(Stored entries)
◇ ◇ ◇

Lemma task_ok_resume r p delay armed t n :
  task_ok (mkTask r (Waiting p delay armed)) = true ->
  task_ok (task_of r t (Ok (resume_outcome r p n))) = true.
Proof.
  destruct r as [|d t0 t1|u|k u], p; try done;
    cbn [resume_outcome task_of]; try done.
  intros _. by destruct (paymentFails (paymentDraws d)) eqn:Hp; cbn; rewrite ?Hp.
Qed.

Lemma Forall_task_ok_step l s s' :
  step l s = Some s' ->
  Forall (fun tk => task_ok tk = true) (tasks s) ->
  Forall (fun tk => task_ok tk = true) (tasks s').
Proof.
  intros Hstep Hok. destruct l as [r|i t].
  - rewrite step_arrive in Hstep. injection Hstep as <-. cbn [tasks].
    apply Forall_app. split; [done|]. constructor; [|done].
    apply task_ok_entry.
  - apply step_fire_inv in Hstep
      as (r & p & delay & armed & Hi & _ & _ & ->).
    cbn [tasks]. apply Forall_insert; [done|].
    eapply task_ok_resume. by eapply (Forall_lookup_1 _ _ _ _ Hok Hi).
Qed.

(** What a section adds to the counter, the histogram and the responses,
    for a task that waits where its handler can wait. *)
Lemma resume_events_accounts r p delay armed n db :
  task_ok (mkTask r (Waiting p delay armed)) = true ->
  let evs := resume_events r p n db in
  let done := is_completed (resume_outcome r p n) in
  counter_value "success" evs
  = (if is_confirmed r && done then 1 else 0)%Z /\
  counter_value "error" evs = (if is_declined r && done then 1 else 0)%Z /\
  length (histogram_values evs) = (if is_post r && done then 1 else 0) /\
  count_events is_respond evs = (if done then 1 else 0) /\
  count_events is_store_write evs = (if is_confirmed r && done then 1 else 0).
Proof.
  destruct r as [|d t0 t1|u|k u], p; try done;
    cbn [task_ok task_request task_state resume_events post_resume_events
         resume_outcome is_confirmed is_declined is_post is_completed];
    intros Hok; cbv zeta; unfold payment_arm_events, get_order_response,
      count_events;
    try (destruct (paymentFails (paymentDraws d)); try discriminate Hok);
    try (destruct (isSlow (paymentDraws d)));
    try (destruct (truthy (property_read db k)));
    done.
Qed.
Definition fire_timer (tid : nat) (s : State) : State :=
  match timers s !! tid with
  | Some t =>
      if t_pending t then
        run_timer (t_action t)
          (with_timers
             (insert tid {| t_delay := t_delay t; t_action := t_action t;
                            t_pending := false |}) s)
      else s
  | None => s
  end.

(** *** Timelapse job gate and routes *)

Definition send (req : Request) (r : Response) (s : State) : State :=
  emit (HttpSend (req_id req) r) s.

Definition IN_PROGRESS : jsstring := js "Timelapse generation already in progress".

(** The callback the timelapse route passes to [generateTimelapse]:
    [err] is the message of the error, if any.  Reading a playlist that is
    not there throws. *)
Definition timelapse_callback (req : Request) (err : option jsstring)
    (playlistPath : jsstring) (s : State) : State :=
  match err with
  | Some message =>
      if decide (message = IN_PROGRESS)
      then send req (RespGenerating (req_userId req) (req_challengeNum req)) s
      else send req (RespFailed message (req_userId req) (req_challengeNum req)) s
  | None =>
      match files s !! playlistPath with
      | Some f =>
          send req
            (RespManifest (rewriteManifest TIMELAPSE_STEM (requestBaseUrl req) (f_content f)))
            s
      | None => crash s
      end
  end.

(** [function generateTimelapse(userId, challengeNum, callback)], the
    callback being the one of the request [req]. *)
Definition generateTimelapse (userId challengeNum : jsstring) (req : Request)
    (s : State) : State :=
  let streamKey := getStreamKey userId challengeNum in
  let recordingPath := getRecordingPath userId challengeNum in
  let inputFile := path_join recordingPath (js "input.webm") in
  let timelapsePlaylist := path_join recordingPath (js "timelapse.m3u8") in
  if negb (existsSync inputFile s) then
    timelapse_callback req (Some (js "Input file not found")) [] s
  else if existsSync timelapsePlaylist s
          && (mtime_of inputFile s <=? mtime_of timelapsePlaylist s)%Z then
    timelapse_callback req None timelapsePlaylist s
  else if bool_decide (is_Some (timelapseProcesses s !! streamKey)) then
    timelapse_callback req (Some IN_PROGRESS) [] s
  else
    let s := emit (ConsoleLog (js "Generating timelapse for " ++ streamKey ++ js "...")) s in
    let '(pid, s) :=
      spawn (timelapseCommand streamKey inputFile recordingPath timelapsePlaylist req) s in
    with_timelapseProcesses (insert streamKey pid) s.

(** [app.get('/timelapse/:userId/:challengeNum', ...)] *)
Definition route_timelapse (req : Request) (s : State) : State :=
  let userId := req_userId req in
  let challengeNum := req_challengeNum req in
  let recordingPath := getRecordingPath userId challengeNum in
  let inputFile := path_join recordingPath (js "input.webm") in
  let timelapsePlaylist := path_join recordingPath (js "timelapse.m3u8") in
  if negb (existsSync inputFile s) then
    send req (RespNotFound userId challengeNum) s
  else if existsSync timelapsePlaylist s then
    send req
      (RespManifest
         (rewriteManifest TIMELAPSE_STEM (requestBaseUrl req)
            (content_of timelapsePlaylist s)))
      s
  else generateTimelapse userId challengeNum req s.

(** [app.get('/watch/:userId/:challengeNum', ...)] *)
Definition route_watch (req : Request) (s : State) : State :=
  let userId := req_userId req in
  let challengeNum := req_challengeNum req in
  let playlistPath := path_join (getRecordingPath userId challengeNum) (js "playlist.m3u8") in
  if negb (existsSync playlistPath s) then
    send req (RespNotFound userId challengeNum) s
  else
    send req
      (RespManifest
         (rewriteManifest LIVE_STEM (requestBaseUrl req) (content_of playlistPath s)))
      s.

(** [app.get('/', ...)] *)
Definition route_health (reqId : nat) (s : State) : State :=
  emit (HttpSend reqId (RespHealth (size (activeStreams s)))) s.

(** *** Encoder events *)

(** The [error] listener of a command, if it has one; an [error] event
    without a listener is thrown. *)
Definition run_error_handler (h : option ErrorHandler) (message : jsstring)
    (s : State) : State :=
  match h with
  | None => crash s
  | Some (OnErrorLive streamKey inputFile recordingPath outputPlaylist) =>
      let s :=
        emit (ConsoleError (js "FFmpeg error for " ++ streamKey ++ js ": " ++ message)) s in
      if bool_decide (is_Some (activeStreams s !! streamKey)) then
        setTimeout (TimerRetryLive streamKey inputFile recordingPath outputPlaylist)
          RESTART_DELAY s
      else s
  | Some (OnErrorTimelapse streamKey req) =>
      let s :=
        emit (ConsoleError
                (js "Timelapse FFmpeg error for " ++ streamKey ++ js ": " ++ message)) s in
      let s := with_timelapseProcesses (delete streamKey) s in
      timelapse_callback req (Some message) [] s
  end.

Definition run_end_handler (h : option EndHandler) (s : State) : State :=
  match h with
  | None => s
  | Some (OnEndLive streamKey) =>
      emit (ConsoleLog (js "FFmpeg finished for " ++ streamKey)) s
  | Some (OnEndTimelapse streamKey timelapsePlaylist req) =>
      let s :=
        emit (ConsoleLog (js "Timelapse generation completed for " ++ streamKey)) s in
      let s := with_timelapseProcesses (delete streamKey) s in
      timelapse_callback req None timelapsePlaylist s
  end.

(** A running encoder process reports an error (failure to start, a
    non-zero exit, death by a signal): at most once per process. *)
Definition proc_error (pid : nat) (message : jsstring) (s : State) : State :=
  match procs s !! pid with
  | Some p =>
      if p_running p
      then run_error_handler (p_on_error p) message (mark_exited pid s)
      else s
  | None => s
  end.
(** * Piper TTS API (server.py): request handlers and their effects

    A shallow embedding of [server.py].  The two handlers [health_check]
    and [synthesize] are written in a small state-and-exception monad over
    an explicit file system, a log of the system calls that change the
    world (file creation, chmod, process spawn, unlink) and the console.
    Everything the handlers cannot decide themselves (the platform name,
    the names drawn by [tempfile] and [uuid], what the engine does, which
    system calls the host refuses) is read from an environment record;
    what the temporary directory does with a text written to it and the
    user the server runs as are part of the state. *)

From Stdlib Require Import ZArith NArith String Ascii DecimalString.
From Stdlib.Strings Require Import Byte.
From stdpp Require Import gmap list.

Local Open Scope N_scope.

(** ** Text and bytes *)

(** A Python [str] is a sequence of code points, [bytes] a sequence of
    bytes.  [len] counts code points. *)
Abbreviation str := (list N).
Abbreviation bytes := (list byte).

(** String literals of the source (all of them ASCII). *)
Definition lit (s : string) : str :=
  (fun a => N_of_ascii a) <$> list_ascii_of_string s.

Definition len (s : str) : nat := length s.

(** Truth value of a sequence: empty is false. *)
Definition truthy {A} (l : list A) : bool :=
  match l with [] => false | _ :: _ => true end.

(** The code points [str.strip()] removes: Python's
    [Py_UNICODE_ISSPACE]. *)
Definition isspace (c : N) : bool :=
  ((9 <=? c) && (c <=? 13)) || ((28 <=? c) && (c <=? 32))
  || (c =? 0x85) || (c =? 0xA0) || (c =? 0x1680)
  || ((0x2000 <=? c) && (c <=? 0x200A))
  || (c =? 0x2028) || (c =? 0x2029) || (c =? 0x202F)
  || (c =? 0x205F) || (c =? 0x3000).

Fixpoint lstrip (s : str) : str :=
  match s with
  | c :: rest => if isspace c then lstrip rest else s
  | [] => []
  end.

Definition rstrip (s : str) : str := rev (lstrip (rev s)).

Definition strip (s : str) : str := rstrip (lstrip s).

(** [needle in hay]: contiguous occurrence. *)
Definition contains (needle hay : str) : Prop :=
  exists pre post, hay = pre ++ needle ++ post.

(** Decimal rendering of an integer, as [str(n)] and [%d] give it. *)
Definition str_of_Z (z : Z) : str := lit (NilZero.string_of_int (Z.to_int z)).

(** [bytes.decode()] with its defaults: strict UTF-8.  [None] stands for
    [UnicodeDecodeError]. *)
Definition is_cont (b : N) : bool := (0x80 <=? b) && (b <=? 0xBF).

◇ ◇ ◇

Task to complete: From the data, collect all lines where the string "that" appears.

Exercise result:
    for a task that waits where its handler can wait. *)
    [err] is the message of the error, if any.  Reading a playlist that is
    an explicit file system, a log of the system calls that change the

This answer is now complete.